Branża

Nie porównuje się jabłka do gruszki

Janusz Mikołajczyk z żoną Anną oraz dziećmi Zuzanną i Maciejem.

Nie porównuje się jabłka do gruszki

Rozmowa z Januszem Mikołajczykiem, założycielem i właścicielem firmy Mikomax.

Reklama
Banner All4Wood 2024 - 750x100

Rozmowa opublikowana została w książce „Wizjonerzy i biznesmeni” (t. 2), wydanej przez Wydawnictwo meble.pl w 2018 r. Poniżej ósmy rozdział tego wywiadu. Siódmy rozdział można przeczytać tutaj: Zaczyna brakować powietrza na marże

Nie ma za wiele w Polsce przykładów na to, by producentowi mebli udało się stworzyć własną, dobrze funkcjonującą sieć handlową. Nie mówię tutaj nawet o rynku mebli biurowych, ale w ogóle o rynku mebli. Jest jednak taki widoczny rozdział ról: producenci produkują, natomiast salony sprzedają.
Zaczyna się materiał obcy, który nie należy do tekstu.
(* ===== verification/PageTable.v ===== *)
(** * Page tables of user address spaces (kernel/arch/aarch64/mm/page_table.c)

    Four levels of page table pages of 512 descriptors.  A page table page is
    kept by its kernel address; a descriptor is its 64-bit word, and the bit
    fields of [pte_t] are ranges of its bits.  Blocks (huge pages) are never
    installed by this code, but a query follows them. *)

From S2P Require Import Prelude Allocator.

Module PageTable.

Import Allocator.

Definition ENOMAPPING : Z := 203.

(** mmu.h *)
Definition VMR_READ : Z := 1.
Definition VMR_WRITE : Z := 2.
Definition VMR_EXEC : Z := 4.
Definition VMR_DEVICE : Z := 8.

(** page_table.h *)
Definition ARM64_MMU_ATTR_PAGE_AP_HIGH_RW_EL0_RW : Z := 1.
Definition ARM64_MMU_ATTR_PAGE_AP_HIGH_RO_EL0_RO : Z := 3.
Definition ARM64_MMU_ATTR_PAGE_UX : Z := 0.
Definition ARM64_MMU_ATTR_PAGE_UXN : Z := 1.
Definition ARM64_MMU_ATTR_PAGE_PXN : Z := 1.
Definition ARM64_MMU_ATTR_PAGE_AF_ACCESSED : Z := 1.
Definition INNER_SHAREABLE : Z := 3.
Definition NORMAL_MEMORY : Z := 4.
Definition DEVICE_MEMORY : Z := 0.
Definition IS_PTE_INVALID (pte : Z) : bool := Z.land pte 1 =? 0.
Definition IS_PTE_TABLE (pte : Z) : bool := negb (Z.land pte 2 =? 0).
Definition PAGE_SHIFT : Z := 12.
Definition PAGE_ORDER : Z := 9.
Definition PTP_ENTRIES : Z := 512.
Definition PTP_INDEX_MASK : Z := 511.
Definition L0_INDEX_SHIFT : Z := 3 * PAGE_ORDER + PAGE_SHIFT.
Definition L1_INDEX_SHIFT : Z := 2 * PAGE_ORDER + PAGE_SHIFT.
Definition L2_INDEX_SHIFT : Z := 1 * PAGE_ORDER + PAGE_SHIFT.
Definition L3_INDEX_SHIFT : Z := 0 * PAGE_ORDER + PAGE_SHIFT.
Definition GET_L0_INDEX (addr : Z) : Z := Z.land (Z.shiftr addr L0_INDEX_SHIFT) PTP_INDEX_MASK.
Definition GET_L1_INDEX (addr : Z) : Z := Z.land (Z.shiftr addr L1_INDEX_SHIFT) PTP_INDEX_MASK.
Definition GET_L2_INDEX (addr : Z) : Z := Z.land (Z.shiftr addr L2_INDEX_SHIFT) PTP_INDEX_MASK.
Definition GET_L3_INDEX (addr : Z) : Z := Z.land (Z.shiftr addr L3_INDEX_SHIFT) PTP_INDEX_MASK.
Definition L1_PER_ENTRY_PAGES : Z := 2 ^ 18.
Definition L2_PER_ENTRY_PAGES : Z := 2 ^ 9.
Definition L0_PER_ENTRY_PAGES : Z := PTP_ENTRIES * L1_PER_ENTRY_PAGES.
Definition GET_VA_OFFSET_L1 (va : Z) : Z := Z.land va (2 ^ 18 * PAGE_SIZE - 1).
Definition GET_VA_OFFSET_L2 (va : Z) : Z := Z.land va (2 ^ 9 * PAGE_SIZE - 1).
Definition GET_VA_OFFSET_L3 (va : Z) : Z := Z.land va (PAGE_SIZE - 1).
Definition PTE_DESCRIPTOR_INVALID : Z := 0.

(** A bit field of [pte_t]: its lowest bit and its width. *)
Definition field : Type := Z * Z.
Definition is_valid : field := (0, 1).
Definition is_table : field := (1, 1).
Definition next_table_addr : field := (12, 36).
Definition is_page : field := (1, 1).
Definition attr_index : field := (2, 3).
Definition AP : field := (6, 2).
Definition SH : field := (8, 2).
Definition AF : field := (10, 1).
Definition pfn : field := (12, 36).
Definition PXN : field := (53, 1).
Definition UXN : field := (54, 1).

Definition get_field (f : field) (pte : Z) : Z := Z.land (Z.shiftr pte f.1) (Z.ones f.2).
Definition set_field (f : field) (v pte : Z) : Z :=
  Z.lor (Z.ldiff pte (Z.shiftl (Z.ones f.2) f.1)) (Z.shiftl (Z.land v (Z.ones f.2)) f.1).

Definition USER_PTE : Z := 0.
Definition NORMAL_PTP : Z := 0.
Definition BLOCK_PTP : Z := 1.

Definition GET_PADDR_IN_PTE (pte : Z) : Z := Z.shiftl (get_field next_table_addr pte) PAGE_SHIFT.
Definition GET_NEXT_PTP (pte : Z) : Z := phys_to_virt (GET_PADDR_IN_PTE pte).

(** The descriptor [set_pte_flags] leaves. *)
Definition flags_set (flags pte : Z) : Z :=
  let pte := set_field AP (if Z.land flags VMR_WRITE =? 0 then ARM64_MMU_ATTR_PAGE_AP_HIGH_RO_EL0_RO
                           else ARM64_MMU_ATTR_PAGE_AP_HIGH_RW_EL0_RW) pte in
  let pte := set_field UXN (if Z.land flags VMR_EXEC =? 0 then ARM64_MMU_ATTR_PAGE_UXN else ARM64_MMU_ATTR_PAGE_UX) pte in
  let pte := set_field PXN ARM64_MMU_ATTR_PAGE_PXN pte in
  let pte := set_field AF ARM64_MMU_ATTR_PAGE_AF_ACCESSED pte in
  let pte := set_field SH INNER_SHAREABLE pte in
  set_field attr_index (if Z.land flags VMR_DEVICE =? 0 then NORMAL_MEMORY else DEVICE_MEMORY) pte.

Section pgtbl.
Context {A : Type} `{!Allocator A, !PageAllocator A}.

(** [tlb_synced]: no descriptor was written since the last [flush_tlb]. *)
Record pstate := mk_pstate { al : A; ptps : gmap Z (list Z); tlb_synced : bool }.

Abbreviation MP := (M pstate).

Definition on_al {B} (m : M A B) : MP B := zoom al (λ a s, mk_pstate a (ptps s) (tlb_synced s)) m.
Definition with_ptps (f : gmap Z (list Z) → gmap Z (list Z)) (s : pstate) : pstate :=
  mk_pstate (al s) (f (ptps s)) false.
Definition flush_tlb : MP unit := modify (λ s, mk_pstate (al s) (ptps s) true).

(** [p->ent[i].pte] *)
Definition load_pte (p i : Z) : MP Z := s <- get ;; need (ptps s !! p ≫= λ l, l !! Z.to_nat i).
Definition store_pte (p i v : Z) : MP unit :=
  s <- get ;;
  l <- need (ptps s !! p) ;;
  if i <? Z.of_nat (length l) then modify (with_ptps (<[p := <[Z.to_nat i := v]> l]>)) else fault.

Definition set_pte_flags (pte flags kind : Z) : MP Z := BUG_ON (negb (kind =? USER_PTE)) ;; ret (flags_set flags pte).

(** The descriptor of a table at [p]. *)
Definition table_pte (p : Z) : Z :=
  set_field next_table_addr (Z.shiftr (virt_to_phys p) PAGE_SHIFT) (set_field is_table 1 (set_field is_valid 1 0)).

Definition ptp_index (level va : Z) : MP Z :=
  if level =? 0 then ret (GET_L0_INDEX va)
  else if level =? 1 then ret (GET_L1_INDEX va)
  else if level =? 2 then ret (GET_L2_INDEX va)
  else if level =? 3 then ret (GET_L3_INDEX va)
  else halt.

(** A new page table page, installed in entry [index] of [cur_ptp]; returns the
    descriptor. *)
Definition alloc_ptp (cur_ptp index : Z) : MP Z :=
  new_ptp <- on_al get_page ;;
  BUG_ON (new_ptp =? 0) ;;
  modify (with_ptps (<[new_ptp := replicate (Z.to_nat PTP_ENTRIES) 0]>)) ;;
  store_pte cur_ptp index (table_pte new_ptp) ;;
  ret (table_pte new_ptp).

(** An error, or the kind of the descriptor, the next page table page and where
    the descriptor is. *)
Definition get_next_ptp (cur_ptp level va : Z) (alloc : bool) : MP (Z + Z * Z * (Z * Z)) :=
  if cur_ptp =? 0 then ret (inl (- ENOMAPPING))
  else
    index <- ptp_index level va ;;
    entry <- load_pte cur_ptp index ;;
    let found e := ret (inr (if IS_PTE_TABLE e then NORMAL_PTP else BLOCK_PTP, GET_NEXT_PTP e, (cur_ptp, index))) in
    if IS_PTE_INVALID entry then
      if alloc then e <- alloc_ptp cur_ptp index ;; found e
      else ret (inl (- ENOMAPPING))
    else found entry.

(** The physical address and where its descriptor is. *)
Definition query_in_pgtbl (pgtbl va : Z) : MP (Z + Z * (Z * Z)) :=
  r0 <- get_next_ptp pgtbl 0 va false ;;
  match r0 with
  | inl e => ret (inl e)
  | inr (_, l1_ptp, _) =>
      r1 <- get_next_ptp l1_ptp 1 va false ;;
      match r1 with
      | inl e => ret (inl e)
      | inr (k1, l2_ptp, pte1) =>
          if k1 =? BLOCK_PTP then ret (inr (u64 (virt_to_phys l2_ptp + GET_VA_OFFSET_L1 va), pte1))
          else
            r2 <- get_next_ptp l2_ptp 2 va false ;;
            match r2 with
            | inl e => ret (inl e)
            | inr (k2, l3_ptp, pte2) =>
                if k2 =? BLOCK_PTP then ret (inr (u64 (virt_to_phys l3_ptp + GET_VA_OFFSET_L2 va), pte2))
                else
                  r3 <- get_next_ptp l3_ptp 3 va false ;;
                  match r3 with
                  | inl e => ret (inl e)
                  | inr (_, phys_page, pte) => ret (inr (u64 (virt_to_phys phys_page + GET_VA_OFFSET_L3 va), pte))
                  end
            end
      end
  end.

Definition total_page_cnt (len : Z) : Z := len / PAGE_SIZE + (if 0 <? len mod PAGE_SIZE then 1 else 0).

(** The loop over the entries [i], ... of the last level; returns [va], [pa] and
    [total_page_cnt]. *)
Fixpoint map_entries (n : nat) (l3_ptp i va pa cnt flags : Z) : MP (Z * Z * Z) :=
  match n with
  | O => ret (va, pa, cnt)
  | S n' =>
      new_pte_val <- set_pte_flags (set_field pfn (Z.shiftr pa PAGE_SHIFT) (set_field is_page 1 (set_field is_valid 1 0)))
                       flags USER_PTE ;;
      store_pte l3_ptp i new_pte_val ;;
      let va := u64 (va + PAGE_SIZE) in
      let pa := u64 (pa + PAGE_SIZE) in
      let cnt := cnt - 1 in
      if cnt =? 0 then ret (va, pa, cnt) else map_entries n' l3_ptp (i + 1) va pa cnt flags
  end.

(** [BUG_ON(ret != 0)] *)
Definition next_or_bug (ptp level va : Z) : MP Z :=
  r <- get_next_ptp ptp level va true ;;
  match r with inr (k, next, _) => BUG_ON (negb (k =? 0)) ;; ret next | inl _ => halt end.

(** The [while] loop: every turn takes at least one page off the count. *)
Fixpoint map_loop (fuel : nat) (l0_ptp va pa cnt flags : Z) : MP unit :=
  if 0 <? cnt then
    match fuel with
    | O => λ _, Spin
    | S fuel' =>
        l1_ptp <- next_or_bug l0_ptp 0 va ;;
        l2_ptp <- next_or_bug l1_ptp 1 va ;;
        l3_ptp <- next_or_bug l2_ptp 2 va ;;
        let pte_index := GET_L3_INDEX va in
        r <- map_entries (Z.to_nat (PTP_ENTRIES - pte_index)) l3_ptp pte_index va pa cnt flags ;;
        let '(va, pa, cnt) := r in
        map_loop fuel' l0_ptp va pa cnt flags
    end
  else ret tt.

Definition map_range_in_pgtbl (pgtbl va pa len flags : Z) : MP Z :=
  BUG_ON (pgtbl =? 0) ;;
  map_loop (Z.to_nat (total_page_cnt len)) pgtbl va pa (total_page_cnt len) flags ;;
  flush_tlb ;;
  ret 0.

(** The loops of [unmap_range_in_pgtbl] and [mprotect_in_pgtbl], which differ in
    what is done to an entry of the last level. *)
Fixpoint range_entries (act : Z → Z → MP unit) (n : nat) (l3_ptp i va cnt : Z) : MP (Z * Z) :=
  match n with
  | O => ret (va, cnt)
  | S n' =>
      act l3_ptp i ;;
      let va := u64 (va + PAGE_SIZE) in
      let cnt := cnt - 1 in
      if cnt =? 0 then ret (va, cnt) else range_entries act n' l3_ptp (i + 1) va cnt
  end.

(** [Some] page table page, or [None] on [-ENOMAPPING]. *)
Definition next_or_skip (ptp level va : Z) : MP (option Z) :=
  r <- get_next_ptp ptp level va false ;;
  ret (match r with inr (_, next, _) => Some next | inl _ => None end).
Tak, w Polsce rzeczywiście nie ma za wiele takich przykładów. Na pewno dla największych firm, które zdecydowaną większość produkcji eksportują, rynek polski jest po prostu zbyt mały, by tworzyć na nim swoją sieć sprzedaży. Dlatego kluczowe jest w tym momencie pytanie, czy w ogóle warto tworzyć taką sieć sprzedaży. Jeżeli jednak spojrzymy w tym momencie na meble biurowe, to widać, że niektóre firmy poszły w naszą stronę: Nowy Styl, Balma, Furniko. Czyli ten model jest powielany.

Biura, czy raczej koncepty biur, sprzedają się razem z krzesłami, podczas gdy Państwo nie produkują krzeseł, więc i tak musicie w tym zakresie wejść z kimś w jakąś kooperację.

Tak, tak, oczywiście – z Bejotem albo z Profimem, bo głównie z nimi współpracujemy. Po prostu kupujemy od nich krzesła pod konkretne kontrakty. Nie tylko zresztą krzesła, kupujemy różne rzeczy, bo dzisiaj kwestia: co to są meble biurowe? zaczyna być rzeczą bardzo mocno umowną – na ile to jest jeszcze mebel biurowy, a na ile domowy. To co widzimy, to trend udomawiania się biura. Zresztą nie oszukujmy się: meble biurowe powstały trochę sztucznie i one w tej chwili właściwie wracają do tego co było. Wie Pan, dzisiaj przy tym poziomie informatyki i po tych wszystkich zmianach sposobu pracy, ja bym powiedział tak: na laptopie można pracować wszędzie. Natomiast przy tych wszystkich działaniach nam cały czas chodziło o to, by budować spójną strategię marketingową.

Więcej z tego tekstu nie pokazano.